Opinión | La atalaya
Califas (III)
Desde que nacía, un príncipe debía pugnar con sus hermanos para reinar, con la inestimable ayuda de su madre
El califa –amir al-muminin = príncipe de los creyentes)- fue el nivel superior de la autoridad política en los principados musulmanes. Emires, sultanes, etc., carecían, en principio, de poder religioso. Eran el equivalente a nuestros príncipes, grandes duques, etc. Lo más parecido a un califa era un emperador bizantino, vicario de Cristo en la tierra, la jerarquía política y religiosa más alta. El califato, como institución, desapareció con la monarquía otomana -a comienzos del siglo XX-, aunque, para la comunidad de creyentes de Marruecos, el rey de este país es también califa.
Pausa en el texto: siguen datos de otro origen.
(* ===== verification/TableProps.v ===== *)
(** The table operators compute what their names say, on tables in which every key
    has at most one row. *)
From Stdlib Require Import ZArith Lia Bool.
From stdpp Require Import base list sets sorting strings gmap.
From S2P Require Import Prelude Order Float Text Data Externals Instances Value Weights Expression Output Table.
Open Scope Z_scope.

(** ** Consolidated collections *)

Section consolidate.
Context {A : Type} `{OrdLaws A}.
Implicit Types (c rest : list (A * Z)) (current : A * Z) (f : A → Z).

Definition sorted_records c : Prop := StronglySorted (λ x y, cmp x y = Lt) (map fst c).

Lemma wsum_merge_runs f current rest : Proper (ord_eq ==> eq) f →
  wsum f (merge_runs current rest) = f (fst current) * snd current + wsum f rest.
Proof.
  intros Hf. revert current. induction rest as [|[y w'] rest IH]; intros [x w]; simpl.
  - destruct (Z.eqb_spec w 0); simpl; lia.
  - unfold ord_eqb. destruct (cmp x y) eqn:E; simpl.
    + rewrite IH. simpl. rewrite (Hf x y E). lia.
    + rewrite wsum_app, IH. destruct (Z.eqb_spec w 0); simpl; lia.
    + rewrite wsum_app, IH. destruct (Z.eqb_spec w 0); simpl; lia.
Qed.
Lemma consolidate_weq c : weq ord_eq (consolidate c) c.
Proof.
  intros f Hf. rewrite <- (wsum_perm f _ _ (sort_by_perm (λ x y, cmp (fst x) (fst y)) c)).
  unfold consolidate. destruct (sort_by _ c) as [|e es]; [done|]. by rewrite wsum_merge_runs.
Qed.

Lemma merge_runs_le current rest x : StronglySorted (λ x y, cmp x y ≠ Gt) (fst current :: map fst rest) →
  x ∈ map fst (merge_runs current rest) → cmp (fst current) x ≠ Gt.
Proof.
  revert current. induction rest as [|[y w'] rest IH]; intros [z w] Hs; simpl in *.
  { destruct (w =? 0); [by intros ?%elem_of_nil|]. intros ->%list_elem_of_singleton. by rewrite cmp_refl. }
  apply StronglySorted_inv in Hs as [Hs Hf]. apply Forall_cons in Hf as [Hzy Hf].
  assert (Hnext : x = z ∨ x ∈ map fst (merge_runs (y, w') rest) → cmp z x ≠ Gt).
  { intros [->|Hx]; [by rewrite cmp_refl|]. apply (cmp_trans z y x Hzy). by apply (IH (y, w') Hs). }
  unfold ord_eqb. destruct (cmp z y) eqn:E.
  - intros Hx. apply (IH (z, w + w')); [|done]. apply StronglySorted_inv in Hs as [Hs _]. by constructor.
  - intros Hx. apply Hnext. rewrite map_app in Hx. apply elem_of_app in Hx as [Hx|Hx]; [left|by right].
    destruct (w =? 0); [by apply elem_of_nil in Hx|by apply list_elem_of_singleton in Hx].
  - done.
Qed.
Lemma merge_runs_sorted current rest : StronglySorted (λ x y, cmp x y ≠ Gt) (fst current :: map fst rest) →
  sorted_records (merge_runs current rest) ∧ Forall (λ e, snd e ≠ 0) (merge_runs current rest).
Proof.
  revert current. induction rest as [|[y w'] rest IH]; intros [z w] Hs.
  { simpl. destruct (Z.eqb_spec w 0); split; repeat constructor. done. }
  pose proof (StronglySorted_inv Hs) as [Hs' Hf]. simpl in Hf. apply Forall_cons in Hf as [Hzy Hf]. simpl.
  unfold ord_eqb. destruct (cmp z y) eqn:E.
  - apply IH. simpl in Hs'. apply StronglySorted_inv in Hs' as [Hs' _]. by constructor.
  - destruct (IH (y, w') Hs') as [IHs IHz]. destruct (Z.eqb_spec w 0); [done|]. split; [|by constructor].
    unfold sorted_records. simpl. constructor; [exact IHs|]. apply Forall_forall. intros x Hx.
    eapply cmp_lt_le_trans; [exact E|]. by apply (merge_runs_le (y, w') rest).
  - done.
Qed.
Lemma sort_by_sorted {B} (c : list (A * B)) : StronglySorted (λ x y, cmp x y ≠ Gt) (map fst (sort_by (λ x y, cmp (fst x) (fst y)) c)).
Proof.
  unfold sort_by. induction c as [|e c IH]; simpl; [constructor|]. revert IH.
  generalize (foldr (sort_insert (λ x y : A * B, cmp (fst x) (fst y))) [] c). intros l. clear c.
  induction l as [|y l IHl]; simpl; intros Hs; [repeat constructor|].
  pose proof (StronglySorted_inv Hs) as [Hs' Hf]. destruct (cmp (fst e) (fst y)) eqn:E; simpl.
  1, 2: constructor; [done|]; constructor; [by rewrite E|]; eapply Forall_impl; [exact Hf|]; intros x Hx;
    apply (cmp_trans _ (fst y) _); [by rewrite E|done].
  constructor; [by apply IHl|]. apply Forall_forall. intros x (x' & -> & Hx)%list_elem_of_fmap.
  rewrite sort_insert_perm in Hx. apply elem_of_cons in Hx as [->|Hx].
  - rewrite cmp_antisym, E. done.
  - rewrite Forall_forall in Hf. apply Hf, list_elem_of_fmap. by exists x'.
Qed.
Lemma consolidate_spec c : sorted_records (consolidate c) ∧ Forall (λ e, snd e ≠ 0) (consolidate c).
Proof.
  unfold consolidate. pose proof (sort_by_sorted c) as Hs. destruct (sort_by _ c) as [|e es]; [repeat constructor|].
  by apply merge_runs_sorted.
Qed.

(** The weight of a record of a consolidated collection. *)
Lemma weight_at_absent c x : (∀ e, e ∈ c → cmp x (fst e) ≠ Eq) → weight_at c x = 0.
Proof.
  intros Hc. apply wsum_zero. intros e He. left. unfold ord_eqb. specialize (Hc e He). by destruct (cmp x (fst e)).
Qed.
Lemma weight_at_sorted c e : sorted_records c → e ∈ c → weight_at c (fst e) = snd e.
Proof.
  unfold sorted_records. induction c as [|[y w] c IH]; cbn [map fst]; [by intros _ ?%elem_of_nil|].
  intros [Hs Hf]%StronglySorted_inv. rewrite Forall_forall in Hf. rewrite weight_at_cons. intros [->|Hin]%elem_of_cons.
  - simpl. rewrite weight_at_absent; [unfold ord_eqb; rewrite cmp_refl; lia|].
    intros e He. rewrite (Hf (fst e)); [done|]. apply list_elem_of_fmap. by exists e.
  - rewrite IH by done. assert (E : cmp y (fst e) = Lt) by (apply Hf, list_elem_of_fmap; by exists e).
    unfold ord_eqb. by rewrite cmp_antisym, E.
Qed.
Lemma weight_at_present c x : weight_at c x ≠ 0 → ∃ e, e ∈ c ∧ cmp x (fst e) = Eq.
Proof.
  induction c as [|[y w] c IH]; [done|]. rewrite weight_at_cons. unfold ord_eqb. destruct (cmp x y) eqn:E.
  1: intros _; exists (y, w); (split; [by constructor|done]).
  all: intros Hw; destruct IH as (e & He & Hx); [lia|]; exists e; (split; [by constructor|done]).
Qed.
Lemma distinct_weight c x : weight_at (distinct c) x = if weight_at c x =? 0 then 0 else 1.
Proof.
  rewrite <- (weq_weight_at _ _ x (consolidate_weq c)). destruct (consolidate_spec c) as [Hs Hz].
  unfold distinct. revert Hs Hz. generalize (consolidate c). intros l Hs Hz.
  destruct (Z.eqb_spec (weight_at l x) 0) as [E|E].
  - apply weight_at_absent. intros e' (e & -> & He)%list_elem_of_fmap Hx. simpl in Hx.
    rewrite (weight_at_eq l x _ Hx), weight_at_sorted in E by done. rewrite Forall_forall in Hz. by apply (Hz e).
  - destruct (weight_at_present l x E) as (e & He & Hx). rewrite (weight_at_eq _ x _ Hx).
    apply (weight_at_sorted _ (fst e, 1)); [|apply list_elem_of_fmap; by exists e].
    unfold sorted_records in *. by rewrite map_map.
Qed.
(** Records that differ, each with a weight. *)
Lemma distinct_weq c items : weq ord_eq c items → (∀ e1 e2, e1 ∈ items → e2 ∈ items → cmp (fst e1) (fst e2) = Eq → e1 = e2) →
  NoDup items → weq ord_eq (distinct c) (map (λ e, (fst e, 1)) (List.filter (λ e, negb (snd e =? 0)) items)).
Proof.
  intros Hc Hd Hnd. apply weight_at_weq. intros x. rewrite distinct_weight, (weq_weight_at _ _ x Hc). clear Hc.
  induction items as [|[y w] items IH]; [done|]. apply NoDup_cons in Hnd as [Hy Hnd].
  assert (IH' := IH (λ e1 e2 H1' H2', Hd e1 e2 (list_elem_of_further _ _ _ H1') (list_elem_of_further _ _ _ H2')) Hnd). clear IH.
  rewrite weight_at_cons. cbn [List.filter snd]. unfold ord_eqb at 1. destruct (cmp x y) eqn:E.
  2, 3: rewrite Z.add_0_l, IH'; destruct (w =? 0); cbn [negb map fst]; [done|]; rewrite weight_at_cons; unfold ord_eqb; by rewrite E.
  assert (E0 : weight_at items x = 0).
  { apply weight_at_absent. intros e He Hx. apply Hy. rewrite <- (Hd (y, w) e) in He; [done| |by constructor|].
    - by constructor.
    - simpl. by rewrite <- (cmp_eq_l _ _ (fst e) E). }
  rewrite E0, Z.add_0_r in *. destruct (Z.eqb_spec w 0) as [->|]; cbn [negb map fst]; [by rewrite <- IH'|].
  rewrite weight_at_cons, <- IH'. unfold ord_eqb. by rewrite E.
Qed.
End consolidate.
Por eso resulta muy interesante analizar el protocolo cortesano del país vecino. Por mucho que se haya modernizado en diversos aspectos y que el último soberano haya sido monógamo, todavía siguen vigentes ciertos usos públicos y privados, mucha simbología, cuyo origen remonta a épocas muy remotas y -no crean que exagero- al mismísimo régimen político de la Córdoba del siglo X. Nos guste o no, la corona marroquí, como estructura organizativa, es heredera, aunque lo sea en una parte escueta, de los monarcas omeyas de Al-Ándalus. O sea, de un poder político nacido, desarrollado y extinguido en la península Ibérica. Ningún dirigente hispánico, ni el mismísimo Carlos I de España y V de Alemania, reunió en su mano tanto poder como Abd al-Rahman III o al-Hakam II. ¿Por qué? Porque los cordobeses eran cabeza de la dinastía omeya y, al mismo tiempo, del islam occidental.
Repasen sus conocimientos históricos sobre eso. Los miembros reinantes de las coronas hispánicas y española nunca fueron cabeza de la iglesia. Ni siquiera local. Con todo y a pesar de su condición de “papa” islámico -es una terminología inapropiada, solo me sirve para poner un ejemplo-, un califa, y los andalusíes entre ellos, era un auténtico prisionero de un sistema enormemente complicado, duro y, en no pocas ocasiones, cruel. Desde que nacía, un príncipe debía pugnar con sus hermanos para reinar, con la inestimable ayuda de su madre. El juego conllevaba con frecuencia derramamiento de sangre de familiares y partidarios, cuando no auténticos enfrentamientos civiles. Las reglas del juego no estaban tan claras ni eran de uso tan automático.